Arriving wearing his own face mask, Sir Patrick was then quizzed on what the scientific advice is behind the Government’s upcoming policy on masks.

From next Friday, July 24, it will be mandatory for all adults to wear face masks inside shops unless they have medical reasons for not doing so.

Until now, it had only been required on public transport and, before that rule started on June 15, the Government had advised against them.

The deputy chief medical officer, Dr Jenny Harries, even appeared in a video with Prime Minister Boris Johnson in which she said they could be troublesome because people fiddle with them so much and touch their faces.
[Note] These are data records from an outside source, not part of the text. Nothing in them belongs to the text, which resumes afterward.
(** ** TOML documents

    The configuration file is modelled at the level of the TOML data model:
    the text written by [toml::to_string] is the document it encodes, and
    [toml::from_str] reads a document back or fails on text that is not
    TOML. *)

Inductive TomlValue :=
| TString (s : string)
| TInteger (z : Z)
| TBoolean (b : bool)
| TArray (l : list TomlValue)
| TTable (kv : list (string * TomlValue)).

Inductive FileText :=
| TomlText (v : TomlValue)   (** text that parses as this TOML document *)
| NotToml.                   (** text that is not TOML *)

Fixpoint table_get (k : string) (kv : list (string * TomlValue))
  : option TomlValue :=
  match kv with
  | [] => None
  | (k', v) :: r => if String.eqb k k' then Some v else table_get k r
  end.

Fixpoint traverse {A B} (f : A -> option B) (l : list A) : option (list B) :=
  match l with
  | [] => Some []
  | x :: r =>
      match f x, traverse f r with
      | Some y, Some ys => Some (y :: ys)
      | _, _ => None
      end
  end.

(** [#[derive(Serialize)]] for [Bookmark] and [Config]; serialising a
    [PathBuf] fails unless it is valid UTF-8 (serde's [impl Serialize for
    Path]: "path contains invalid UTF-8 characters"). *)
Definition encode_bookmark (b : Bookmark) : option TomlValue :=
  match path_to_str (path b) with
  | Some s => Some (TTable [("alias", TString (alias b)); ("path", TString s)])
  | None => None
  end.

Definition encode_config (c : Config) : option TomlValue :=
  match traverse encode_bookmark (bookmarks c) with
  | Some l => Some (TTable [("bookmarks", TArray l)])
  | None => None
  end.
(** X12: [getDefinition] never raises; it returns the first top block that
    defines the name, case apart, and [null] when no top block does.  A
    definition below another block is not looked at. *)
Theorem getDefinition_first_top_block name workspace :
  exists r,
    getDefinition name workspace = Ok r
    /\ match r with
       | Some b =>
           exists before after,
           getTopBlocks workspace = before ++ b :: after
           /\ definesName name None b = true
           /\ Forall (fun x => definesName name None x = false) before
       | None =>
           Forall (fun x => definesName name None x = false)
                  (getTopBlocks workspace)
       end.
Proof.
  unfold getDefinition.
  induction (getTopBlocks workspace) as [|b rest [r [Hr Hspec]]]; simpl.
  - exists None. split; [reflexivity|constructor].
  - assert (Hskip : definesName name None b = false ->
              exists r0,
                getDefinition_loop name rest = Ok r0
                /\ match r0 with
                   | Some b0 =>
                       exists before after,
                       b :: rest = before ++ b0 :: after
                       /\ definesName name None b0 = true
                       /\ Forall (fun x => definesName name None x = false)
                                 before
                   | None =>
                       Forall (fun x => definesName name None x = false)
                              (b :: rest)
                   end).
    { intros Hb. exists r. split; [exact Hr|].
      destruct r as [b0|].
      - destruct Hspec as [before [after [H1 [H2 H3]]]].
        exists (b :: before), after. rewrite H1.
        repeat split; [exact H2|now constructor].
      - now constructor. }
    pose proof (definesName_unguarded name b) as Hd.
    destruct (getProcedureDef b) as [[t|]|]; simpl; try (now apply Hskip).
    destruct (Names_equals (tuple_name t) name) eqn:Hn; [|now apply Hskip].
    exists (Some b). split; [reflexivity|].
    exists [], rest. repeat split; [exact Hd|constructor].
Qed.

(* ================================================================== *)
(** ** Recursive calls and the deletion guard *)
(* ================================================================== *)

(** X13: the callers found without recursive calls are among those found
    with them; what the flag adds lies in a stack whose root has the id of
    the definition root; when no top block has that id the flag changes
    nothing. *)
Theorem getCallers_recursive_adds_own_stack name ws definitionRoot :
  exists outside all,
    getCallers name ws (Some definitionRoot) false = Ok outside
    /\ getCallers name ws (Some definitionRoot) true = Ok all
    /\ incl outside all
    /\ (forall b, In b all ->
                  In b outside
                  \/ exists top, In top (getTopBlocks ws)
                                 /\ id top = id definitionRoot
                                 /\ In b (getDescendants top))
    /\ (Forall (fun top => id top <> id definitionRoot) (getTopBlocks ws) ->
        outside = all).
Proof.
  rewrite !getCallers_filter. eexists. eexists.
  split; [reflexivity|]. split; [reflexivity|].
  unfold stacksSearched. split; [|split].
  - intros b Hb. apply filter_In in Hb. destruct Hb as [Hb Hc].
    apply filter_In. split; [|exact Hc].
    apply in_flat_map in Hb. destruct Hb as [top [Htop Hb]].
    apply filter_In in Htop. destruct Htop as [Htop _].
    apply in_flat_map. exists top. split; [|exact Hb].
    apply filter_In. split; [exact Htop|]. simpl. now rewrite andb_false_r.
  - intros b Hb. apply filter_In in Hb. destruct Hb as [Hb Hc].
    apply in_flat_map in Hb. destruct Hb as [top [Htop Hb]].
    apply filter_In in Htop. destruct Htop as [Htop _].
    destruct (String.eqb_spec (id top) (id definitionRoot)) as [He|Hne].
    + right. now exists top.
    + left. apply filter_In. split; [|exact Hc].
      apply in_flat_map. exists top. split; [|exact Hb].
      apply filter_In. split; [exact Htop|].
      apply String.eqb_neq in Hne. now rewrite Hne.
  - intros Hall. f_equal. f_equal. apply filter_ext_in. intros top Htop.
    rewrite Forall_forall in Hall. specialize (Hall top Htop).
    apply String.eqb_neq in Hall. rewrite Hall. reflexivity.
Qed.

Lemma getCallers_recursive_adds_own_stack_witness :
  exists outside all,
    getCallers "foo" ex_wsFooCalled (Some ex_defNull) false = Ok outside
    /\ getCallers "foo" ex_wsFooCalled (Some ex_defNull) true = Ok all
    /\ incl outside all
    /\ outside = all.
Proof.
  destruct (getCallers_recursive_adds_own_stack "foo" ex_wsFooCalled ex_defNull)
    as [outside [all [H1 [H2 [H3 [_ H5]]]]]].
  exists outside, all. repeat split; try assumption.
  apply H5. repeat constructor; discriminate.
Defined.
(** * Total Variation L1 denoising: a shallow embedding of [total_variation.py]

    The class [TotalVariation] of the repository is embedded function by
    function.  Conventions of the embedding:

    - numpy [float64] arithmetic is idealised as exact arithmetic over the
      rationals [Q]; equality of computed values is therefore [Qeq] ([==]).
      A quotient [x / 0], which numpy evaluates to [inf] or [nan] with a
      warning, is [0] in [Q]: statements about values are meaningful where
      the denominators are non-zero (the stopping test of [transform], whose
      denominator can be zero, treats that case as numpy does);
    - Python integers (shapes, slice bounds, [max_iter]) are [Z], because the
      source subtracts them below zero ([h - self.length], [ret[:-k]]);
    - a 1-D array is a [list Q]; a 2-D array is a record with its shape and
      its list of rows;
    - an exception raised by numpy is the [Raise] outcome of the [result]
      monad; in-place updates are explicit state passing;
    - [np.linalg.norm] needs a square root, which [Q] does not have: the
      square root is a parameter of [transform]. *)

From Stdlib Require Import List ZArith QArith Qminmax Qabs Lia Lqa Bool Arith.
Import ListNotations.

Set Implicit Arguments.

(** ** Outcomes *)

Inductive exn : Type :=
| ValueError   (* negative array size, shapes that do not broadcast *)
| IndexError.  (* np.insert out of bounds *)

Inductive result (A : Type) : Type :=
| Ok (a : A)
| Raise (e : exn).

Arguments Ok {A} a.
Arguments Raise {A} e.

Definition bind {A B} (c : result A) (k : A -> result B) : result B :=
  match c with
  | Ok a => k a
  | Raise e => Raise e
  end.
But Sir Patrick said scientists had been saying for the past three months that masks can be beneficial.

He told MPs today: ‘If you go back, our advice on face masks was in April. 

‘And we said face masks are of marginal positive value when used in enclosed spaces where crowding may occur and you can’t keep two metres’ distance, which essentially is the advice that WHO [World Health Organization] have come up with and essentially is the advice that now forms the basis of policy… 

‘We were rather ahead of [the WHO] in terms of that particular piece of advice. I think there’s a danger of confusing operational accountability with scientific advice.’

He explained repeatedly in the meeting that he and SAGE do not have the power to make or influence decisions, only to advise politicians and government ministers.

The chief scientist added: ‘It’s true that in April and during lockdown the value of face masks was rather minimal because most people aren’t going out. 

‘So it is sensible to think about timing… Timing now as we go into release of measures is a sensible time to start thinking about what other mitigating factors you want to put in place. 

‘For example, making the workplace completely Covid-secure in the middle of lockdown would have made no difference because nobody was going into workplaces.’